Pour Halloween, quoi de mieux que de se pencher sur une adaptation d’un roman de Stephen King ? De Shining à Ça en passant par Carrie, les exemples en la matière ne manquent pas, mais c’est de Misery, qui illustre les affres de la création, dont nous avons décidé de parler. Une adaptation de haut niveau, pour laquelle le réalisateur Rob Reiner a su saisir la substantifique moelle de l’œuvre de l’écrivain.

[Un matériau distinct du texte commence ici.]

(* ===== verification/FfiCalls.v ===== *)
(** * The C interface as a machine

    The functions of [channel.rs] and [types.rs] that take a handle or an error
    variable, as the alphabet of one machine, and what holds for all of them: the error
    contract of [headers/contextvm.h], the ownership of what is handed out, and the life
    of handles.  The other ten functions ([cvm_version], [cvm_error_code],
    [cvm_error_message] and the seven that free memory) have neither, and are functions
    of the heap alone, in [FfiTypes]. *)

From S2P Require Import Prelude Json CoreTypes OversizedFrame OversizedCodec OversizedReceiver Instances Lru Authorization RouteStore SessionStore OpenStreamFrame OpenStreamSession OpenStreamRegistry OpenStreamWriter PaymentTypes ServerTasks ServerPayments BaseTransport Announcements Discovery ServerNegotiation ServerState ServerOutbound ServerStreams ServerInbound ClientPayments ClientState ClientOutbound ClientInbound Lifecycle FfiTypes FfiChannel FfiDiscovery FfiInstances.

(** ** Calls *)

(** A send that waits goes on as a call of its own, [ClientSendResume] or
    [ProxySendResume], with the channel it still holds. *)
Inductive c_call `{Keychain} {L : Type → Type} : Type :=
| KeysGenerate
| KeysFromSecretKey (sk : c_str)
| KeysPublicKey (h : Z)
| KeysSecretKey (h : Z)
| KeysFree (h : Z)
| PoolNew (keys : Z)
| PoolConnect (h : Z) (urls : c_str_array) (count : nat)
| PoolDisconnect (h : Z)
| PoolFree (h : Z)
| DiscoverServers (h : Z) (urls : c_str_array) (count : nat) (out_count : bool)
| DiscoverTools (h : Z) (provider name : c_str) (urls : c_str_array) (count : nat) (out_count : bool)
| DiscoverAllTools (h : Z) (urls : c_str_array) (count : nat) (out_count : bool)
| FetchProviderProfiles (h : Z) (keys : c_str_array) (keys_count : nat) (urls : c_str_array) (count : nat) (out_count : bool)
| EncryptNip44 (keys : Z) (recipient plaintext : c_str)
| DecryptNip44 (keys : Z) (sender ciphertext : c_str)
| HexToNpub (hex : c_str)
| ServerNew (keys : Z) (config : FfiServerConfig)
| ServerRecv (h : Z) (out : bool)
| ServerRecvTimeout (elapsed : bool) (h : Z) (out : bool)
| ServerSendResponse (h : Z) (event_id payload : c_str)
| ServerSendNotification (h : Z) (client payload correlated : c_str)
| ServerBroadcast (h : Z) (payload : c_str)
| ServerSetExtraTags (h : Z) (tags : c_str)
| ServerSetPricingTags (h : Z) (tags : c_str)
| ServerAnnounce (h : Z)
| ServerAnnounceEventId (h : Z)
| ServerPublishTools (h : Z) (json : c_str)
| ServerPublishResources (h : Z) (json : c_str)
| ServerPublishPrompts (h : Z) (json : c_str)
| ServerPublishResourceTemplates (h : Z) (json : c_str)
| ServerDeleteAnnouncements (h : Z) (reason : c_str)
| ServerClose (h : Z)
| ClientNew (keys : Z) (config : FfiClientConfig)
| ClientSend (h : Z) (payload : c_str)
| ClientSendResume (ch : ClientChannel L) (task : nat)
| ClientRecv (h : Z) (out : bool)
| ClientRecvTimeout (elapsed : bool) (h : Z) (out : bool)
| ClientCapabilities (h : Z) (out : bool)
| ClientSupportsEphemeral (h : Z)
| ClientInitializeEvent (h : Z)
| ClientClose (h : Z)
| GatewayNew (keys : Z) (config : FfiServerConfig)
| GatewayRecv (h : Z) (out : bool)
| GatewayRecvTimeout (elapsed : bool) (h : Z) (out : bool)
| GatewaySendResponse (h : Z) (event_id payload : c_str)
| GatewayAnnounce (h : Z)
| GatewayAnnounceEventId (h : Z)
| GatewayIsActive (h : Z)
| GatewayStop (h : Z)
| ProxyNew (keys : Z) (config : FfiClientConfig)
| ProxySend (h : Z) (payload : c_str)
| ProxySendResume (ch : ProxyChannel L) (task : nat)
| ProxyRecv (h : Z) (out : bool)
| ProxyRecvTimeout (elapsed : bool) (h : Z) (out : bool)
| ProxyIsActive (h : Z)
| ProxyStop (h : Z).
Arguments c_call {_} L.

(** What the caller gets: [Received] is the struct written to the out-parameter, by its
    strings; [Answer] is the value of a query. *)
Inductive c_result : Type :=
| Handle (h : Z)
| Flag (ok : bool)
| Received (strings : option (list ptr)) (ok : bool)
| Text (p : ptr)
| OptionalText (p : ptr)
| Array (p : ptr) (count : option nat)
| Answer (b : bool)
| Capabilities (caps : option FfiPeerCapabilities) (ok : bool)
| Awaits (task : nat)
| Nothing
| Blocks.

Section machine.
Context `{Keychain} `{NostrClient} `{!FfiNostr} `{Malloc} `{FfiText} `{Lru L} `{SerdeJson} `{JsonCanon} `{Sha256}.
Variables max_entries max_pending_payments : Z.
(** The unused capacity of a collected vector. *)
Variable spare : nat.
Implicit Types (σ : Ffi L) (w : world) (c : c_call L).
(** * guild.plugins.skopt: flag encoder, operation catalog and alias resolver

    A shallow embedding of [src/guild/plugins/skopt.py].  Python values are
    a small dynamically-typed universe [PyVal]; the items of a Python
    [dict] are an insertion-ordered association list; a call that may raise
    returns a [result].  The flag encoder is a pure function of values.  The
    catalog is built by changing dictionaries in place, so its dictionaries
    and lists are objects of a store and its functions are computations on
    that store. *)

From Stdlib Require Import ZArith String Ascii List Bool Lia.
From Stdlib Require Import PrimFloat FloatOps SpecFloat DecimalString.
Import ListNotations.

Set Warnings "-inexact-float,-register-all".
Local Open Scope string_scope.

(** ** Python values *)

(** The values that travel through this module: what [yaml.safe_load]
    produces and what a flag value can be.  [float] is the IEEE binary64 of
    Python's [float]. *)
Inductive PyVal : Type :=
| VNone
| VBool (b : bool)
| VInt (z : Z)
| VFloat (f : float)
| VStr (s : string)
| VList (items : list PyVal)
| VDict (items : list (string * PyVal)).

(** Induction on a value with its items. *)
Section PyValInduction.

Variable P : PyVal -> Prop.
Hypothesis P_none : P VNone.
Hypothesis P_bool : forall b, P (VBool b).
Hypothesis P_int : forall z, P (VInt z).
Hypothesis P_float : forall f, P (VFloat f).
Hypothesis P_str : forall s, P (VStr s).
Hypothesis P_list : forall items, Forall P items -> P (VList items).
Hypothesis P_dict :
  forall items, Forall (fun kv => P (snd kv)) items -> P (VDict items).

Fixpoint PyVal_items_ind (v : PyVal) : P v :=
  match v with
  | VNone => P_none
  | VBool b => P_bool b
  | VInt z => P_int z
  | VFloat f => P_float f
  | VStr s => P_str s
  | VList items =>
      P_list items
        ((fix all (l : list PyVal) : Forall P l :=
            match l with
            | [] => Forall_nil P
            | x :: rest => Forall_cons x (PyVal_items_ind x) (all rest)
            end) items)
  | VDict items =>
      P_dict items
        ((fix all (l : list (string * PyVal)) : Forall (fun kv => P (snd kv)) l :=
            match l with
            | [] => Forall_nil _
            | kv :: rest => Forall_cons kv (PyVal_items_ind (snd kv)) (all rest)
            end) items)
  end.

End PyValInduction.

(** [x is not None] *)
Definition is_not_none (v : PyVal) : bool :=
  match v with
  | VNone => false
  | _ => true
  end.

(** ** Exceptions *)

(** [SystemError] is what a read through a dangling reference gives in the
    store model below; a store built by this module has none. *)
Inductive exn : Type :=
| AssertionError
| AttributeError
| RuntimeError
| SystemError.

Inductive result (A : Type) : Type :=
| Returns (a : A)
| Raises (e : exn).

Arguments Returns {A} a.
Arguments Raises {A} e.

(** ** Dictionaries *)

(** The items of a Python [dict] with string keys, in insertion order; the
    first binding of a key is its binding. *)
Module Dict.

Definition t (V : Type) : Type := list (string * V).

(** [d.get(k)] *)
Fixpoint get {V : Type} (d : t V) (k : string) : option V :=
  match d with
  | [] => None
  | (k', v) :: rest => if String.eqb k k' then Some v else get rest k
  end.

(** [k in d] *)
Definition contains {V : Type} (d : t V) (k : string) : bool :=
  match get d k with
  | Some _ => true
  | None => false
  end.

(** [d[k] = v]: an existing key keeps its position, a new key goes last. *)
Fixpoint set {V : Type} (d : t V) (k : string) (v : V) : t V :=
  match d with
  | [] => [(k, v)]
  | (k', v') :: rest =>
      if String.eqb k k' then (k', v) :: rest else (k', v') :: set rest k v
  end.

(** [d.update(other)] *)
Definition update {V : Type} (d other : t V) : t V :=
  fold_left (fun acc kv => set acc (fst kv) (snd kv)) other d.

(** [d.keys()] *)
Definition keys {V : Type} (d : t V) : list string := map fst d.

(** [d.values()] *)
Definition values {V : Type} (d : t V) : list V := map snd d.

(** The same dictionary with every value mapped through [f]. *)
Definition map_values {V W : Type} (f : V -> W) (d : t V) : t W :=
  map (fun kv => (fst kv, f (snd kv))) d.

End Dict.

(** ** Flag definitions *)

(** Modelled from the spec: the [FlagChoice] and [FlagDef] classes of the
    host (guild.guildfile) are declared outside this module; the encoder
    reads [c.value] of a choice and [choices], [min], [max] and
    [distribution] of a flag definition. *)
Module FlagChoice.
Record t : Type := mk {
  value : PyVal;
  description : option string
}.
End FlagChoice.

Module FlagDef.
Record t : Type := mk {
  choices : option (list FlagChoice.t);
  min : PyVal;
  max : PyVal;
  distribution : option string
}.
End FlagDef.

(** Truth value of [flagdef.choices]: [None] and the empty list are falsy. *)
Definition truthy_choices (choices : option (list FlagChoice.t)) : bool :=
  match choices with
  | Some (_ :: _) => true
  | _ => false
  end.

(** Iterating [flagdef.choices] in the list comprehension. *)
Definition iter_choices (choices : option (list FlagChoice.t)) : list FlagChoice.t :=
  match choices with
  | Some cs => cs
  | None => []
  end.

(** [s or default] for an optional string: [None] and the empty string are
    falsy. *)
Definition str_or (s : option string) (default : string) : string :=
  match s with
  | Some EmptyString => default
  | Some name => name
  | None => default
  end.

(** ** Flag encoders *)

Section FlagEncoders.

(** [flag_util.encode_flag_val], the host's shared value-encoding utility:
    the canonical string form of a value. *)
Variable encode_flag_val : PyVal -> string.

Definition _encode_function (flagdef : FlagDef.t) (val : PyVal) : result PyVal :=
  if is_not_none (FlagDef.min flagdef) && is_not_none (FlagDef.max flagdef) then
    let func_name := str_or (FlagDef.distribution flagdef) "uniform" in
    let low := encode_flag_val (FlagDef.min flagdef) in
    let high := encode_flag_val (FlagDef.max flagdef) in
    let args := [low; high] in
    let args :=
      if is_not_none val then
        let initial := encode_flag_val val in
        (args ++ [initial])%list
      else args in
    Returns (VStr (func_name ++ "[" ++ String.concat ":" args ++ "]"))
  else Raises AssertionError.

Definition encode_flag_for_optimizer (val : PyVal) (flagdef : FlagDef.t)
  : result PyVal :=
  if truthy_choices (FlagDef.choices flagdef) then
    Returns (VList (map FlagChoice.value (iter_choices (FlagDef.choices flagdef))))
  else if is_not_none (FlagDef.min flagdef) && is_not_none (FlagDef.max flagdef) then
    _encode_function flagdef val
  else Returns val.

End FlagEncoders.

(** ** Numeric order of bounds *)

(** The encoder never compares its bounds; the order below is Python's [<]
    on numbers, used only to say that two bounds are out of order.  A finite
    number is [m * 2^e]. *)
Inductive number : Type :=
| NaN
| Inf (negative : bool)
| Fin (m e : Z).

Une adaptation aussi glaçante que mémorable

Misery le film, c’est d’abord un alignement des planètes favorable (comme souvent) entre un auteur de roman d’angoisse qui, après plusieurs succès littéraires, a le vent en poupe à Hollywood et un réalisateur qui, sorti des tournages de deux excellents métrages au souffle romantique, cherche de nouvelles expériences. Stephen King à ce moment de sa carrière a déjà vu plusieurs de ses œuvres adaptées avec succès au cinéma et la télévision que ce soit Carrie au bal du diable en 1976, Les vampires de Salem en 79, Shining en 1980, puis Cujo en 1983, et bien d’autres.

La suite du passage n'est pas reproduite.